In 1921, the area was named Red Square. After the demolition of the Imperial-era buildings took place by the Soviet authorities, new government buildings were erected on the square. In 1937, the square was paved with stones for the first time. In 1955, the administrative building of Kazpotrebsoyuz was built on the corner of Panfilov Street.
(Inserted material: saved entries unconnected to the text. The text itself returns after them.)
(* ===== verification/Precedent.v ===== *)
(** * Precedent auto-resolution

    [tex/engine/precedent_influence.py]: the one stage that moves a verdict
    towards PERMIT, with its gates.  The ledger is a parameter: appending a fact
    succeeds or fails, and the caller only sees which. *)
From stdpp Require Import pretty.
From S2P Require Import Prelude PyStr PyFloat PyVal RouterDomain RouterFusion Router PyFormat PdpDomain.
Import RouterDomain RouterFusion Router PdpDomain.
Open Scope string_scope.
Open Scope list_scope.
Open Scope nat_scope.

Module Precedent.

Definition PRECEDENT_AUTORESOLVE_FLAG : string := "precedent_autoresolved".
Definition CITATION_REASON_PREFIX : string := "precedent auto-resolve:".
Definition DISCRETIONARY_ABSTAIN_FLAGS : list string :=
  ["borderline_fused_score"; "low_confidence_semantic_dimension"; "weak_semantic_evidence";
   "confidence_below_policy_minimum"; "cold_start"; "no_behavioral_history"].

(** The settings of the policy snapshot that this stage reads. *)
Record PrecedentPolicy := {
  precedent_autoresolve : bool;
  autoresolve_min_count : Z;
  autoresolve_freshness_days : Z;
  autoresolve_min_confidence : float
}.

Record RetrievedPrecedent := {
  decision_id : string;
  pr_action_type : option string;
  pr_channel : option string;
  pr_environment : option string;
  pr_metadata : pydict
}.

(** The verdict is kept as the code points of its upper case. *)
Record PrecedentResolution := {
  pr_tenant_id : string;
  resolution_verdict : list N;
  resolved_by_human : bool;
  resolved_at : Z;
  res_confidence : float;
  record_hash : string
}.

Definition edge_class_signature (a c e : option string) : option (string * string * string) :=
  match a, c, e with
  | Some a, Some c, Some e => Some (str_lower (strip a), str_lower (strip c), str_lower (strip e))
  | _, _, _ => None
  end.

Definition was_precedent_autoresolved (flags : list string) : bool :=
  bool_decide (PRECEDENT_AUTORESOLVE_FLAG ∈ flags).

Definition request_tenant (r : EvaluationRequest) : option string :=
  match agent_identity r with
  | None => None
  | Some i => if String.eqb (strip (tenant_id i)) "" then None else Some (strip (tenant_id i))
  end.

Section Parse.
(** [datetime.fromisoformat(s)] of an aware datetime, in microseconds; [None] for
    a naive or malformed one. *)
Context (fromisoformat : string -> option Z).

Definition nonblank (v : option pyval) : option string :=
  match v with
  | Some (PStr s) => if String.eqb (strip s) "" then None else Some (strip s)
  | _ => None
  end.

(** The metadata of a stored precedent is JSON: [resolved_at] is a text.
    [float(confidence)]: a [TypeError] or [ValueError] drops the precedent, the
    [OverflowError] of a large int escapes. *)
Definition parse_confidence (v : pyval) : result exn (option float) :=
  match to_float v with
  | FOk f => Ok (if unit_interval f then Some f else None)
  | FValueError | FTypeError => Ok None
  | FOverflowError => Err OverflowError
  end.

Definition parse (p : RetrievedPrecedent) : result exn (option PrecedentResolution) :=
  match mapping_at "precedent_resolution" (pr_metadata p) with
  | None => Ok None
  | Some raw =>
      match dict_get "tenant_id" raw, dict_get "resolution_verdict" raw,
            dict_get "resolved_by_human" raw, dict_get "resolved_at" raw,
            dict_get "resolution_confidence" raw, dict_get "record_hash" raw with
      | Some tenant, Some verdict, Some human, Some at_, Some conf, Some hash =>
          match nonblank (Some tenant), nonblank (Some verdict), human, nonblank (Some hash) with
          | Some tenant, Some verdict, PBool human, Some hash =>
              conf ← parse_confidence conf;
              Ok match conf, at_ with
                 | Some conf, PStr s =>
                     (fun t => {| pr_tenant_id := tenant; resolution_verdict := upper verdict;
                                  resolved_by_human := human; resolved_at := t;
                                  res_confidence := conf; record_hash := hash |})
                     <$> fromisoformat s
                 | _, _ => None
                 end
          | _, _, _, _ => Ok None
          end
      | _, _, _, _, _, _ => Ok None
      end
  end.

(** [timedelta(days=d)], in microseconds. *)
Definition days (d : Z) : Z := (d * 86400 * 1000000)%Z.

(** The gates of one precedent. *)
Definition eligible (tenant : string) (edge : string * string * string) (now freshness : Z)
    (min_conf : float) (p : RetrievedPrecedent) (res : PrecedentResolution) : bool :=
  resolved_by_human res
  && String.eqb (pr_tenant_id res) tenant
  && bool_decide (edge_class_signature (pr_action_type p) (pr_channel p) (pr_environment p) = Some edge)
  && negb (fltb (res_confidence res) min_conf)
  && negb (now <? resolved_at res)%Z
  && negb (freshness <? now - resolved_at res)%Z.

Fixpoint eligible_survivors (tenant : string) (edge : string * string * string) (now freshness : Z)
    (min_conf : float) (ps : list RetrievedPrecedent)
    : result exn (list (RetrievedPrecedent * PrecedentResolution)) :=
  match ps with
  | [] => Ok []
  | p :: ps =>
      res ← parse p;
      rest ← eligible_survivors tenant edge now freshness min_conf ps;
      Ok match res with
         | Some res => if eligible tenant edge now freshness min_conf p res
                       then (p, res) :: rest else rest
         | None => rest
         end
  end.

(** The sealed fact: what it cites. *)
Record PrecedentFact := {
  subject_id : string;
  edge_class : string;
  fact_tenant : string;
  consistent_count : nat;
  required_min_count : Z;
  freshness_days : Z;
  min_confidence : float;
  driving_record_hashes : list string;
  driving_decision_ids : list string
}.

Context {A L : Type} (append : PrecedentFact -> L -> bool * L).

Definition sorted_set (l : list string) : list string := sorted (remove_dups l).

Definition edge_str (e : string * string * string) : string :=
  let '(a, c, v) := e in a +:+ "/" +:+ c +:+ "/" +:+ v.

Definition citation (edge : string * string * string) (tenant : string) (n : nat) (min : Z)
    (hashes : list string) : string :=
  CITATION_REASON_PREFIX +:+ " ABSTAIN" +:+ arrow +:+ "PERMIT on edge-class " +:+ edge_str edge
  +:+ " for tenant " +:+ tenant +:+ " from " +:+ pretty (N.of_nat n)
  +:+ " consistent prior human PERMIT resolution(s) (min " +:+ z_str min
  +:+ "); driving record_hash(es): " +:+ String.concat ", " hashes
  +:+ "; structural floor untouched".

(** Gates 0 to 5 come first and leave the ledger alone.  [ledger] is [None] when
    the decision point has none. *)
Definition apply_precedent_autoresolve (base : RoutingResult A) (r : EvaluationRequest)
    (policy : PrecedentPolicy) (precedents : list RetrievedPrecedent) (ledger : option L)
    : result exn (RoutingResult A) * option L :=
  let flags := uncertainty_flags base in
  let edge := edge_class_signature (Some (action_type r)) (Some (channel r)) (Some (environment r)) in
  match ledger, request_tenant r, edge with
  | Some l, Some tenant, Some edge =>
      if negb (precedent_autoresolve policy) || negb (bool_decide (verdict base = ABSTAIN))
         || bool_decide (flags = [])
         || negb (forallb (fun f => bool_decide (f ∈ DISCRETIONARY_ABSTAIN_FLAGS)) flags)
      then (Ok base, ledger)
      else
        match eligible_survivors tenant edge (requested_at r) (days (autoresolve_freshness_days policy))
                (autoresolve_min_confidence policy) precedents with
        | Err e => (Err e, ledger)
        | Ok survivors =>
            if (Z.of_nat (length survivors) <? autoresolve_min_count policy)%Z
               || bool_decide (survivors = [])
               || negb (forallb (fun s => bool_decide (resolution_verdict s.2 = codes "PERMIT")) survivors)
            then (Ok base, ledger)
            else
              let hashes := sorted_set ((fun s => record_hash s.2) <$> survivors) in
              let fact := {|
                subject_id := request_id r; edge_class := edge_str edge; fact_tenant := tenant;
                consistent_count := length survivors;
                required_min_count := autoresolve_min_count policy;
                freshness_days := autoresolve_freshness_days policy;
                min_confidence := autoresolve_min_confidence policy;
                driving_record_hashes := hashes;
                driving_decision_ids := sorted_set ((fun s => decision_id s.1) <$> survivors) |} in
              let '(sealed, l) := append fact l in
              if negb sealed then (Ok base, Some l)
              else (rebuild base PERMIT
                      (reasons base ++ [citation edge tenant (length survivors)
                                          (autoresolve_min_count policy) hashes])
                      (flags ++ [PRECEDENT_AUTORESOLVE_FLAG]) (r_findings base)
                      (dict_set "precedent_autoresolve" f_one (scores base)), Some l)
        end
  | _, _, _ => (Ok base, ledger)
  end.
(** ** What an auto-resolved PERMIT rests on *)

(** A sealed human resolution of the same case: same tenant and edge class,
    PERMIT, confident, and resolved within the freshness window before the request. *)
Record supports (policy : PrecedentPolicy) (r : EvaluationRequest) (tenant : string)
    (edge : string * string * string) (p : RetrievedPrecedent) (res : PrecedentResolution) : Prop := {
  sup_parse : parse p = Ok (Some res);
  sup_human : resolved_by_human res = true;
  sup_tenant : pr_tenant_id res = tenant;
  sup_edge : edge_class_signature (pr_action_type p) (pr_channel p) (pr_environment p) = Some edge;
  sup_confidence : fltb (res_confidence res) (autoresolve_min_confidence policy) = false;
  sup_fresh : (0 <= requested_at r - resolved_at res <= days (autoresolve_freshness_days policy))%Z;
  sup_verdict : resolution_verdict res = codes "PERMIT"
}.

Record autoresolved (base out : RoutingResult A) (r : EvaluationRequest) (policy : PrecedentPolicy)
    (ps : list RetrievedPrecedent) (ledger ledger' : option L) : Prop := {
  res_enabled : precedent_autoresolve policy = true;
  res_from : verdict base = ABSTAIN;
  res_to : verdict out = PERMIT;
  res_score : final_score out = final_score base;
  res_flags : uncertainty_flags base <> []
              /\ Forall (fun f => f ∈ DISCRETIONARY_ABSTAIN_FLAGS) (uncertainty_flags base);
  res_rests_on : exists tenant edge survivors fact l l',
    request_tenant r = Some tenant
    /\ edge_class_signature (Some (action_type r)) (Some (channel r)) (Some (environment r)) = Some edge
    /\ sublist (fst <$> survivors) ps
    /\ (autoresolve_min_count policy <= Z.of_nat (length survivors))%Z
    /\ Forall (fun s => supports policy r tenant edge s.1 s.2) survivors
    /\ driving_record_hashes fact = sorted_set ((fun s => record_hash s.2) <$> survivors)
    /\ ledger = Some l /\ append fact l = (true, l') /\ ledger' = Some l'
}.

Lemma survivors_spec tenant edge now fresh conf ps survivors :
  eligible_survivors tenant edge now fresh conf ps = Ok survivors ->
  sublist (fst <$> survivors) ps
  /\ Forall (fun s => parse s.1 = Ok (Some s.2) /\ eligible tenant edge now fresh conf s.1 s.2 = true)
       survivors.
Proof.
  revert survivors. induction ps as [|p ps IH]; simpl; intros survivors H.
  - inv_bind. split; constructor.
  - inv_bind. destruct (IH _ H1) as [Hs Hf]. destruct x as [res|].
    + destruct (eligible tenant edge now fresh conf p res) eqn:E; simpl.
      * split; [by constructor|]. constructor; [by split|done].
      * split; [by constructor|done].
    + split; [by constructor|done].
Qed.

Lemma eligible_supports policy r tenant edge p res :
  eligible tenant edge (requested_at r) (days (autoresolve_freshness_days policy))
    (autoresolve_min_confidence policy) p res = true ->
  parse p = Ok (Some res) -> resolution_verdict res = codes "PERMIT" ->
  supports policy r tenant edge p res.
Proof.
  unfold eligible. rewrite !andb_true_iff, !negb_true_iff, String.eqb_eq, bool_decide_eq_true.
  rewrite !Z.ltb_ge. intros (((((? & ?) & ?) & ?) & ?) & ?) Hp Hv. constructor; auto. lia.
Qed.

(** Precedent leaves a result alone, or turns a discretionary ABSTAIN into a
    PERMIT that rests on enough consistent human resolutions and is sealed. *)
Lemma autoresolve_spec base r policy ps ledger out ledger' :
  apply_precedent_autoresolve base r policy ps ledger = (Ok out, ledger') ->
  out = base \/ autoresolved base out r policy ps ledger ledger'.
Proof.
  unfold apply_precedent_autoresolve. destruct ledger as [l|]; [|intros [= ->]; by left].
  destruct (request_tenant r) as [tenant|] eqn:Ht; [|intros [= ->]; by left].
  destruct (edge_class_signature _ _ _) as [edge|] eqn:Hedge; [|intros [= ->]; by left].
  destruct (precedent_autoresolve policy) eqn:He; simpl; [|intros [= ->]; by left].
  destruct (bool_decide_reflect (verdict base = ABSTAIN)) as [Hv|]; simpl; [|intros [= ->]; by left].
  destruct (bool_decide_reflect (uncertainty_flags base = [])) as [|Hne]; simpl; [intros [= ->]; by left|].
  destruct (forallb _ (uncertainty_flags base)) eqn:Hall; simpl; [|intros [= ->]; by left].
  destruct (eligible_survivors _ _ _ _ _ ps) as [survivors|] eqn:Hs; [|done].
  destruct (Z.ltb_spec (Z.of_nat (length survivors)) (autoresolve_min_count policy)); simpl;
    [intros [= ->]; by left|].
  destruct (bool_decide (survivors = [])); simpl; [intros [= ->]; by left|].
  destruct (forallb _ survivors) eqn:Hp; simpl; [|intros [= ->]; by left].
  match goal with |- context [append ?f l] => set (fact := f) end.
  destruct (append fact l) as [sealed l1] eqn:Happ.
  destruct sealed; simpl; [|intros [= ->]; by left]. intros H'; injection H' as H' <-. right.
  apply rebuild_fields in H' as (Hto & _ & Hscore & _). destruct (survivors_spec _ _ _ _ _ _ _ Hs) as [Hsub Hsup].
  constructor; try done.
  - split; [done|]. apply list.Forall_forall. intros f Hf. rewrite forallb_forall in Hall.
    eapply bool_decide_eq_true, Hall. by apply list_elem_of_In.
  - exists tenant, edge, survivors, fact, l, l1. split_and!; try done.
    apply list.Forall_forall. intros s Hin. rewrite list.Forall_forall in Hsup.
    destruct (Hsup s Hin) as [Hparse Hel]. apply eligible_supports; [done..|].
    rewrite forallb_forall in Hp. eapply bool_decide_eq_true, Hp. by apply list_elem_of_In.
Qed.

(** Anything but an ABSTAIN is out of its reach. *)
Lemma autoresolve_guard base r policy ps ledger :
  verdict base <> ABSTAIN ->
  apply_precedent_autoresolve base r policy ps ledger = (Ok base, ledger).
Proof.
  intros Hv. unfold apply_precedent_autoresolve.
  destruct ledger, (request_tenant r); try done.
  destruct (edge_class_signature _ _ _); try done.
  rewrite (bool_decide_eq_false_2 _ Hv). simpl. by rewrite orb_true_r.
Qed.

(** A flag outside the allowlist refuses the resolution. *)
Lemma autoresolve_refuses base r policy ps ledger f :
  f ∈ uncertainty_flags base -> f ∉ DISCRETIONARY_ABSTAIN_FLAGS ->
  apply_precedent_autoresolve base r policy ps ledger = (Ok base, ledger).
Proof.
  intros Hf Hn. unfold apply_precedent_autoresolve.
  destruct ledger, (request_tenant r); try done.
  destruct (edge_class_signature _ _ _); try done.
  assert (forallb (fun f => bool_decide (f ∈ DISCRETIONARY_ABSTAIN_FLAGS)) (uncertainty_flags base) = false)
    as ->; [|by rewrite !orb_true_r].
  apply not_true_iff_false. rewrite forallb_forall. intros H. apply Hn.
  eapply bool_decide_eq_true, H. by apply list_elem_of_In.
Qed.
End Parse.
End Precedent.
A monument to Soviet statesman Vladimir Lenin was erected on October Revolution Day on 7 November 1957. That same year, a construction of a new government building of Kazakh SSR was completed which is now KBTU Building. Additionally, the square was renamed to Lenin Square.

After Brezhnev Square was opened in the city in 1980, the area was nicknamed "old square". In 1987 the Alley of Busts memorial complex was established on the square to commemorate the 70th anniversary of the October Revolution. The Lenin monument was moved to another location in 1991.

In 1997, the square was renamed once again to honor the newly established capital of Kazakhstan, Astana.

The reconstruction of the square was completed in September 2017. The number of lanes of the carriageway was reduced, and pedestrians with traffic flows were separated by bollards. In the freed up space, bicycle paths have been laid, granite paving stones have been laid, and landscaping has been carried out with sod and lavender beds. The staircase esplanade has been renewed, where an open amphitheater is equipped, in front of it there are two dry fountains illuminated at night.